In this short article, we’ll talk about use of CSS in creation of page and print media, instead of web pages that are meant to be viewed in web browsers.

Why cascading style Sheets (CSS) and hypertext markup language (HTML) make sense in print media?
Although it may seem a little strange that content which was never meant to be published on the internet should be maintained in the form of HTML files and formatted with the help of CSS, you may be able to make more sense of it when made aware of the fact that popular e-reader formats like MOBI and EPUB are actually CSS and HTML under the hood! Additionally, even if you don’t need to publish a catalog or a manuscript in entirety on a website, a part of it may most likely be given that form in the future.
Hypertext markup language becomes a pretty handy format to use as a standard, as it’s fairly easy to deal with and use. Furthermore, it’s much easier than having to dump everything inside a conventional desktop publishing package or a Word document.

How CSS for print is different from CSS for web?
The biggest conceptual shift or difference in case of print media is that the printed documents normally belong to a fixed size page model.
While in case of webpages we don’t have any idea about the viewport size, in print format every page has a fixed size. Owing to this fixed page size, the document needs to be considered as a collection of different pages (paged media) instead of a web page that’s a continuous media.

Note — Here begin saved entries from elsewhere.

(* ===== verification/SqCompilerBlocks.v ===== *)
(** * The compiler and blocks

    Lists of statements, blocks, [if] and [while]: each is read to its end if its parts
    are, and its instructions do what it does. *)

From Stdlib Require Import Ascii.
From stdpp Require Import base numbers gmap strings option list.
From S2P Require Import Prelude CType SqObject SqArrayLib SqString SqProto SqLexer SqLexerSpec SqLexerRound SqKeywords SqFuncState SqCompiler SqCompilerEnds SqVm SqPeephole SqCompilerRead SqExpression SqCompilerView SqCompilerCode SqCompilerEval SqCompilerExpr SqCompilerOps SqCompilerLevels SqCompilerCalls SqCompilerCorrect SqStatement SqCompilerRun SqCompilerScope SqCompilerSimple.

Open Scope Z_scope.

(** ** How statements begin *)

Definition opens (k : Z) : bool := (0 <? k) && forallb (λ x, negb (k =? x)) [ch ";"; ch "}"; TK_ELSE; TK_DEFAULT; TK_CASE].

Lemma code_of_nonneg t : 0 ≤ code_of t.
Proof.
  unfold code_of. destruct t as [s|n|s|c|s]; simpl; try done.
  - destruct (keyword_code s) as [z|] eqn:Hk; simpl; [|done]. apply keyword_code_range in Hk. lia.
  - destruct (operator_code s) as [z|] eqn:Hop; [|done]. simpl. apply fmap_Some in Hop as ([i [s' z']] & Hf & ->). apply list_find_Some in Hf as (Hi & _ & _).
    apply list_elem_of_lookup_2 in Hi. simpl. assert (Hall : Forall (λ op, (0 <=? op.2) = true) operators) by (repeat constructor).
    rewrite Forall_forall in Hall. specialize (Hall _ Hi). by apply Z.leb_le in Hall.
Qed.
Lemma begins_opens ts : begins ts → opens (head_code ts) = true.
Proof.
  intros Hb. pose proof (begins_not ts SQUIRREL_EOB Hb eq_refl) as H0. unfold opens. cbn [forallb]. rewrite !(begins_not ts _ Hb) by done. cbn. rewrite andb_true_r. apply Z.ltb_lt.
  apply Z.eqb_neq in H0. destruct Hb as [Hn _]. destruct ts as [|[t ws] ts]; [done|]. cbn [head_code] in *. pose proof (code_of_nonneg t). change SQUIRREL_EOB with 0 in H0. lia.
Qed.
Lemma stmt_opens locals s ts locals' : spells_stmt locals s ts locals' → ts ≠ [] ∧ opens (head_code ts) = true.
Proof.
  inversion 1 as [? ? ? ? ? He| | | | | | |]; subst; try done.
  - pose proof (spells_begins _ _ _ _ _ He) as Hb. split; [by destruct ts0|]. rewrite head_app by apply Hb. by apply begins_opens.
  - split; [done|]. cbn [head_code]. by rewrite name_code.
Qed.
Lemma stmt_scope locals s ts locals' : spells_stmt locals s ts locals' → ∃ xs, locals' = locals ++ xs ∧ length locals' = scope_after (length locals) s.
Proof.
  inversion 1; subst; try (exists []; by rewrite app_nil_r). exists [x]. split; [done|]. rewrite length_app. cbn. lia.
Qed.
(** The list of statements in front of [rest] is over. *)
Definition stops (rest : list tok) : Prop := head_code rest = ch "}" ∨ rest = [].
Lemma stops_next rest : stops rest → next rest.
Proof. intros [E| ->]; [|done]. split; by rewrite E. Qed.
Lemma stmts_next locals ss ts rest : spells_stmts locals ss ts → stops rest → next (ts ++ rest).
Proof.
  intros Hs Hr. destruct Hs as [|locals s ts locals' ss tss Hs _]; [by apply stops_next|]. destruct (stmt_opens _ _ _ _ Hs) as [Hn Ho]. rewrite <- app_assoc. unfold next.
  rewrite head_app by done. unfold opens in Ho. cbn in Ho. rewrite !andb_true_iff, !negb_true_iff, !Z.eqb_neq in Ho. tauto.
Qed.
(** The first [n] bytes. *)
Fixpoint read_bytes (n : nat) (l : block) : res (list ascii) :=
  match n, l with
  | O, _ => Ok []
  | S n', Some c :: l' => s ← read_bytes n' l'; Ok (c :: s)
  | S _, _ => Err OutOfBounds
  end.

(** The bytes before the first NUL. *)
Fixpoint read_cstr (l : block) : res (list ascii) :=
  match l with
  | Some c :: l' => if bool_decide (c = Ascii.zero) then Ok [] else s ← read_cstr l'; Ok (c :: s)
  | _ => Err OutOfBounds
  end.

(** A C string of the caller. *)
Definition text_block (s : list ascii) : block := Some <$> (s ++ [Ascii.zero]).

(** [memcpy] to the block from byte [pos] on. *)
Definition write_bytes (l : block) (pos : Z) (data : list ascii) : res block :=
  if ((0 <=? pos) && (pos + Z.of_nat (length data) <=? Z.of_nat (length l)))%Z then
    let n := Z.to_nat pos in
    Ok (take n l ++ (Some <$> data) ++ drop (n + length data) l)
  else Err OutOfBounds.

(** [realloc] *)
Definition realloc (l : block) (size : Z) : block :=
  let n := Z.to_nat size in take n l ++ replicate (n - length l) None.

(** ** Data *)

Definition PROG_HASH_LEN : nat := 24.
Definition ACORNS_MAXPROGRAMS : nat := 8.
Definition ACORNS_THREADS : nat := 4.
Definition QUEUE_LEN : nat := 25.

Record loadedProgram := mkProg {
  programID : list ascii;         (* 24 bytes *)
  hash : list ascii;              (* PROG_HASH_LEN bytes *)
  workingDir : option (list ascii);
  inputBuffer : option Z;
  inputBufferLen : Z;
  busy : Z;
  vm : bool;                      (* vm != 0 *)
  parent : option Z;
  refcount : Z
}.

Definition set_input (b : option Z) (n : Z) (x : loadedProgram) : loadedProgram :=
  mkProg (programID x) (hash x) (workingDir x) b n (busy x) (vm x) (parent x) (refcount x).
Definition set_busy (n : Z) (x : loadedProgram) : loadedProgram :=
  mkProg (programID x) (hash x) (workingDir x) (inputBuffer x) (inputBufferLen x) n (vm x) (parent x) (refcount x).
Definition set_refcount (n : Z) (x : loadedProgram) : loadedProgram :=
  mkProg (programID x) (hash x) (workingDir x) (inputBuffer x) (inputBufferLen x) (busy x) (vm x) (parent x) n.
(** What [_closeProgram] leaves of a program. *)
Definition set_closed (x : loadedProgram) : loadedProgram :=
  mkProg (programID x) (hash x) None None (inputBufferLen x) (busy x) false (parent x) (refcount x).

(** The functions the code puts into requests, with the argument. *)
Inductive action := RunLoaded (d : bool) | RunInputBuffer.

Record Request := mkRequest { program : Z; rq_f : action }.

(** A [loadedProgram **]. *)
Inductive slot := Root | Entry (i : nat).

(** Where the text of a program is: with the caller, or in an input buffer. *)
Inductive source := Text (code : list ascii) | Buffer (b : Z).

(** The locals of [_loadProgram] that live across its waits. *)
Record load_args := mkLoad {
  l_code : source;
  l_id : list ascii;
  l_sync : bool;
  l_wd : option (list ascii);
  l_free : option Z               (* inputBufToFree *)
}.

(** A pool thread: waiting for a request, holding one before its first and
    between later tests of [busy], running the script, running a script that
    waits in [forceClose], closing its failed program. *)
Inductive task :=
  | TIdle
  | TGot (r : Request)
  | TWait (r : Request)
  | TRun (r : Request)
  | TClose (r : Request) (s : slot)
  | TFail (r : Request) (s : slot).

#[export] Instance action_eq_dec : EqDecision action.
Proof. solve_decision. Defined.
#[export] Instance Request_eq_dec : EqDecision Request.
Proof. solve_decision. Defined.
#[export] Instance slot_eq_dec : EqDecision slot.
Proof. solve_decision. Defined.
#[export] Instance task_eq_dec : EqDecision task.
Proof. solve_decision. Defined.

(** An API caller: outside, in the wait of [_loadProgram], in the wait of
    [_closeProgram] (to go on loading afterwards, or not), running the script of
    [runProgram], running one that waits in [forceClose], closing its failed
    program. *)
Inductive host :=
  | HIdle
  | HLoad (a : load_args) (old : Z)
  | HClosing (s : slot) (a : option load_args)
  | HRun (i : nat) (p : Z)
  | HClose (i : nat) (p : Z) (s : slot)
  | HFail (i : nat) (p : Z) (s : slot).

Record world := mkWorld {
  progs : gmap Z loadedProgram;
  bufs : gmap Z block;
  rootInterpreter : option Z;
  loadedPrograms : list (option Z);
  request_queue : list Request;
  tasks : list task;
  hosts : list host
}.

Definition with_progs (m : gmap Z loadedProgram) (w : world) : world :=
  mkWorld m (bufs w) (rootInterpreter w) (loadedPrograms w) (request_queue w) (tasks w) (hosts w).
Definition with_bufs (m : gmap Z block) (w : world) : world :=
  mkWorld (progs w) m (rootInterpreter w) (loadedPrograms w) (request_queue w) (tasks w) (hosts w).
Definition with_root (r : option Z) (w : world) : world :=
  mkWorld (progs w) (bufs w) r (loadedPrograms w) (request_queue w) (tasks w) (hosts w).
Definition with_table (t : list (option Z)) (w : world) : world :=
  mkWorld (progs w) (bufs w) (rootInterpreter w) t (request_queue w) (tasks w) (hosts w).
Definition with_queue (q : list Request) (w : world) : world :=
  mkWorld (progs w) (bufs w) (rootInterpreter w) (loadedPrograms w) q (tasks w) (hosts w).
Definition with_tasks (ts : list task) (w : world) : world :=
  mkWorld (progs w) (bufs w) (rootInterpreter w) (loadedPrograms w) (request_queue w) ts (hosts w).
Definition with_hosts (hs : list host) (w : world) : world :=
  mkWorld (progs w) (bufs w) (rootInterpreter w) (loadedPrograms w) (request_queue w) (tasks w) hs.

Definition procM : Type → Type := stM world.

(** What the model takes from outside: the compiler's verdict on a text and
    the bytes a fresh structure happens to hold. *)
Class Machine := {
  compiles : list ascii → bool;
  stale : Z → list ascii;
  stale_length p : length (stale p) = 24
}.

Section operations.
Context `{Allocator} `{Machine}.

(** ** Accesses *)

Definition deref (p : Z) : procM loadedProgram := λ w,
  match progs w !! p with Some x => Ok (x, w) | None => Err UseAfterFree end.
Definition update (p : Z) (f : loadedProgram → loadedProgram) : procM () :=
  x ← deref p; modify (λ w, with_progs (<[p := f x]> (progs w)) w).
(** ** Busy flags *)

(** Replacing structures by others with the same buffers. *)
Lemma inv_change R' B' T' w m :
  inv R B T hold w →
  (∀ q, is_Some (m !! q) ↔ is_Some (progs w !! q)) →
  (∀ q y', m !! q = Some y' → ∃ y, progs w !! q = Some y ∧ inputBuffer y' = inputBuffer y ∧ prog_ok R' B' T' w q y') →
  (∀ q, 0 < R' q → is_Some (m !! q)) → (∀ q, B' q ≤ T') →
  inv R' B' T' hold (with_progs m w).
Proof.
  intros Hi Hdom Hm HR HB. destruct Hi as [? Hp Hl ? ? ? ? Ho ?]. split; auto.
  - intros q y Hy. by destruct (Hm q y Hy) as (? & _ & _ & ?).
  - intros q Hq. destruct (decide (0 < R' q)); [auto|]. apply Hdom, Hl. simpl in Hq.
    destruct Hq as [?|Hq]; [by left|]. right. change (0 < R' q + que w q + tab w q) in Hq. lia.
  - intros q y b Hy Hb. destruct (Hm q y Hy) as (z & Hz & Heq & _). rewrite Heq in Hb.
    destruct (Ho q z b Hz Hb) as (? & ? & Hu). split_and!; [done..|].
    intros q' y' Hy' Hb'. destruct (Hm q' y' Hy') as (z' & Hz' & Heq' & _). rewrite Heq' in Hb'. eauto.
Qed.

(** The structures after one more, or one less, thread runs [p]. *)
Definition busied (p : Z) (d : Z) (w : world) (q : Z) (y : loadedProgram) : loadedProgram :=
  if decide (rootInterpreter w = Some q ∨ p = q) then set_busy (u8 (busy y + d)) y else y.

Lemma busied_ok p d B' T' w q y :
  prog_ok R B T w q y →
  (∀ q, Z.of_nat (B' q) = Z.of_nat (B q) + if decide (p = q) then d else 0)%Z →
  (Z.of_nat T' = Z.of_nat T + d)%Z → T' < 256 → (∀ q, B' q ≤ T') →
  prog_ok R B' T' w q (busied p d w q y).
Proof.
  intros Hy HB HT Ht Hle. unfold prog_ok, busied in *. specialize (HB q). specialize (Hle q).
  destruct (decide (rootInterpreter w = Some q)) as [Hr|Hr].
  - rewrite decide_True by auto. destruct Hy as (? & ? & ? & Hb). simpl. split_and!; [done..|].
    rewrite Hb, <- HT. unfold u8. apply wrap_small. lia.
  - destruct Hy as (? & ? & ? & Hb & ?). destruct (decide (p = q)) as [<-|Hne].
    + rewrite decide_True by auto. simpl. split_and!; [done..| |done]. rewrite Hb, <- HB.
      unfold u8. apply wrap_small. lia.
    + rewrite decide_False by naive_solver. split_and!; [done..| |done]. rewrite Hb. lia.
Qed.

Lemma busy_loop_eq p d w x :
  inv R B T hold w → progs w !! p = Some x →
  ∃ m, busy_loop 2 d (Some p) w = Ok ((), with_progs m w) ∧ ∀ q, m !! q = busied p d w q <$> progs w !! q.
Proof.
  intros Hi Hx. pose proof (iv_prog _ _ _ _ _ Hi p x Hx) as Hpx. unfold prog_ok in Hpx.
  cbn [busy_loop]. unfold update, deref, mbind, stM_bind. rewrite Hx. simpl. rewrite Hx.
  destruct (decide (rootInterpreter w = Some p)) as [Hr|Hr].
  - destruct Hpx as (-> & _). eexists. split; [done|]. intros q. simpl.
    destruct (decide (p = q)) as [<-|Hne].
    + rewrite lookup_insert_eq, Hx. simpl. unfold busied. by rewrite decide_True by auto.
    + rewrite lookup_insert_ne by done. destruct (progs w !! q); [|done]. simpl.
      unfold busied. by rewrite decide_False by naive_solver.
  - destruct Hpx as (Hpar & _). destruct (iv_root _ _ _ _ _ Hi) as (r & Hroot & _).
    destruct (iv_root_live _ _ _ _ _ _ Hi Hroot) as (rx & Hrx & Hok). unfold prog_ok in Hok.
    rewrite decide_True in Hok by done. destruct Hok as (Hrp & _).
    assert (Hne : p ≠ r) by congruence. rewrite Hpar, Hroot. simpl.
    rewrite !lookup_insert_ne, Hrx by done. simpl. rewrite lookup_insert_ne, Hrx by done. simpl. rewrite Hrp.
    eexists. split; [done|]. intros q. simpl. unfold busied. rewrite Hroot.
    destruct (decide (r = q)) as [<-|Hrq].
    { rewrite lookup_insert_eq, Hrx. simpl. by rewrite decide_True by auto. }
    rewrite lookup_insert_ne by done. destruct (decide (p = q)) as [<-|Hpq].
    + rewrite lookup_insert_eq, Hx. simpl. by rewrite decide_True by auto.
    + rewrite lookup_insert_ne by done. destruct (progs w !! q); [|done]. simpl.
      by rewrite decide_False by naive_solver.
Qed.

Lemma wp_busy ok p d B' T' w (Q : () → world → Prop) :
  inv R B T hold w → is_Some (progs w !! p) →
  (∀ q, Z.of_nat (B' q) = Z.of_nat (B q) + if decide (p = q) then d else 0)%Z →
  (Z.of_nat T' = Z.of_nat T + d)%Z → T' < 256 → (∀ q, B' q ≤ T') →
  (∀ m, dom m = dom (progs w) → inv R B' T' hold (with_progs m w) → Q () (with_progs m w)) →
  wp ok (busy_loop 2 d (Some p)) w Q.
Proof.
  intros Hi [x Hx] HB' HT' H256 Hle HQ. destruct (busy_loop_eq p d w x Hi Hx) as (m & Hrun & Hm).
  unfold wp. rewrite Hrun. assert (Hdom : ∀ q, is_Some (m !! q) ↔ is_Some (progs w !! q)).
  { intros q. by rewrite Hm, fmap_is_Some. }
  apply HQ; [apply set_eq; intros q; by rewrite !elem_of_dom|].
  apply inv_change; [done|done| |intros q Hq|done].
  - intros q y'. rewrite Hm, fmap_Some. intros (y & Hy & ->). exists y. split_and!; [done| |].
    + unfold busied. by case_decide.
    + eapply busied_ok; eauto using iv_prog.
  - apply Hdom. eapply iv_live; [done|]. right. lia.
Qed.

(** ** Dropping references *)

(** The world after a pointer to [p] is gone. *)
Definition drop_ref (p : Z) (x : loadedProgram) (w : world) : world :=
  let x' := set_refcount (u8 (refcount x - 1)) x in
  if (refcount x' =? 0)%Z then with_progs (delete p (progs w)) (freed (inputBuffer x) w)
  else with_progs (<[p := x']> (progs w)) w.

Lemma wp_deref_prog ok p w x (Q : () → world → Prop) :
  progs w !! p = Some x → (∀ b, inputBuffer x = Some b → is_Some (bufs w !! b)) →
  Q () (drop_ref p x w) → wp ok (deref_prog p) w Q.
Proof.
  intros Hx Hb HQ. unfold deref_prog. apply wp_bind. eapply wp_update; [done|]. apply wp_bind.
  eapply wp_deref; [simpl; apply lookup_insert_eq|]. unfold drop_ref in HQ. simpl in *.
  destruct (_ =? 0)%Z; [|by apply wp_ret].
  apply wp_bind, wp_free_buffer; [exact Hb|]. apply wp_modify. simpl. by rewrite delete_insert_eq.
Qed.

Lemma que_length w p : inv R B T hold w → que w p ≤ QUEUE_LEN.
Proof.
  intros Hi. pose proof (iv_queue _ _ _ _ _ Hi). unfold que.
  pose proof (cnt_length (λ r, Some (program r)) p (request_queue w)). lia.
Qed.

(** A structure without pointers to it can go. *)
Lemma inv_delete R' w p x :
  inv R' B T hold w → (∀ q, p ≠ q → R' q = R q) → R p + que w p + tab w p = 0 →
  rootInterpreter w ≠ Some p → progs w !! p = Some x →
  inv R B T hold (with_progs (delete p (progs w)) (freed (inputBuffer x) w)).
Proof.
  intros [Hroot Hp Hl Ht Hs Hq Hb Ho Hh] HR Hz Hr Hx. split; simpl; auto.
  - intros q y [Hne Hy]%lookup_delete_Some. specialize (Hp q y Hy). unfold prog_ok in *. by rewrite HR in Hp.
  - intros q Hlive. apply lookup_delete_is_Some. destruct (decide (p = q)) as [<-|Hne].
    + change (rootInterpreter w = Some p ∨ 0 < R p + que w p + tab w p) in Hlive. destruct Hlive; [done|lia].
    + split; [done|]. apply Hl. by rewrite HR.
  - intros q y b [Hne Hy]%lookup_delete_Some Hby. destruct (Ho q y b Hy Hby) as (? & ? & Hu). split_and!; [|done|].
    + apply free_in_Some; [|done]. intros Hbx. by eapply Hne, Hu.
    + intros q' y' [_ Hy']%lookup_delete_Some. eauto.
  - destruct Hh as [? Hh]. split; [done|]. intros b Hbh. apply free_in_Some; [|auto].
    intros Hbx. by destruct (Ho p x b Hx Hbx) as (_ & ? & _).
Qed.

Lemma inv_count R' w p x :
  inv R' B T hold w → R' p = S (R p) → (∀ q, p ≠ q → R' q = R q) →
  rootInterpreter w = Some p ∨ 0 < R p + que w p + tab w p → progs w !! p = Some x →
  inv R B T hold (with_progs (<[p := set_refcount (refcount x - 1) x]> (progs w)) w).
Proof.
  intros Hi HRp HR Hlive Hx. pose proof Hi as [_ Hp Hl _ _ _ Hb _ _].
  assert (HR' : ∀ q, R q ≤ R' q) by (intros q; destruct (decide (p = q)) as [<-|]; [lia|by rewrite HR]).
  destruct Hi as [Hroot _ _ Ht Hs Hq _ Ho Hh]. split; simpl; auto.
  - intros q y [[<- <-]|[Hne Hy]]%lookup_insert_Some.
    + specialize (Hp p x Hx). unfold prog_ok in *. simpl. rewrite HRp in Hp.
      change (que (with_progs _ w)) with (que w). change (tab (with_progs _ w)) with (tab w).
      case_decide; destruct_and!; split_and!; try done; [lia|lia|]. destruct Hlive; [done|lia].
    + specialize (Hp q y Hy). unfold prog_ok in *. by rewrite HR in Hp.
  - intros q Hq'. apply lookup_insert_is_Some'. destruct (decide (p = q)); [by left|right]. apply Hl.
    destruct Hq' as [?|Hq']; [by left|right]. by rewrite HR.
  - intros q y b [[<- <-]|[Hne Hy]]%lookup_insert_Some Hby; simpl in Hby.
    + destruct (Ho p x b Hx Hby) as (? & ? & Hu). split_and!; [done..|].
      intros q' y' [[<- <-]|[? Hy']]%lookup_insert_Some; [done|]. eauto.
    + destruct (Ho q y b Hy Hby) as (? & ? & Hu). split_and!; [done..|].
      intros q' y' [[<- <-]|[? Hy']]%lookup_insert_Some Hby'; [|by eauto]. simpl in Hby'. eauto.
Qed.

Paged media features concepts that have no relevance on the Internet. For instance, you are required to insert chapter titles, generate page numbers and their content in a manner that there is no incoherence. You may need to create tables of content, indexes, footnotes and cross references from the document. You can import the entire document into a desktop publishing software and create everything by hand, but you’ll need to redo everything when you update the copy next time. This is where CSS comes into the picture. In case of CSS, the specifications are designed for the creation of paged media.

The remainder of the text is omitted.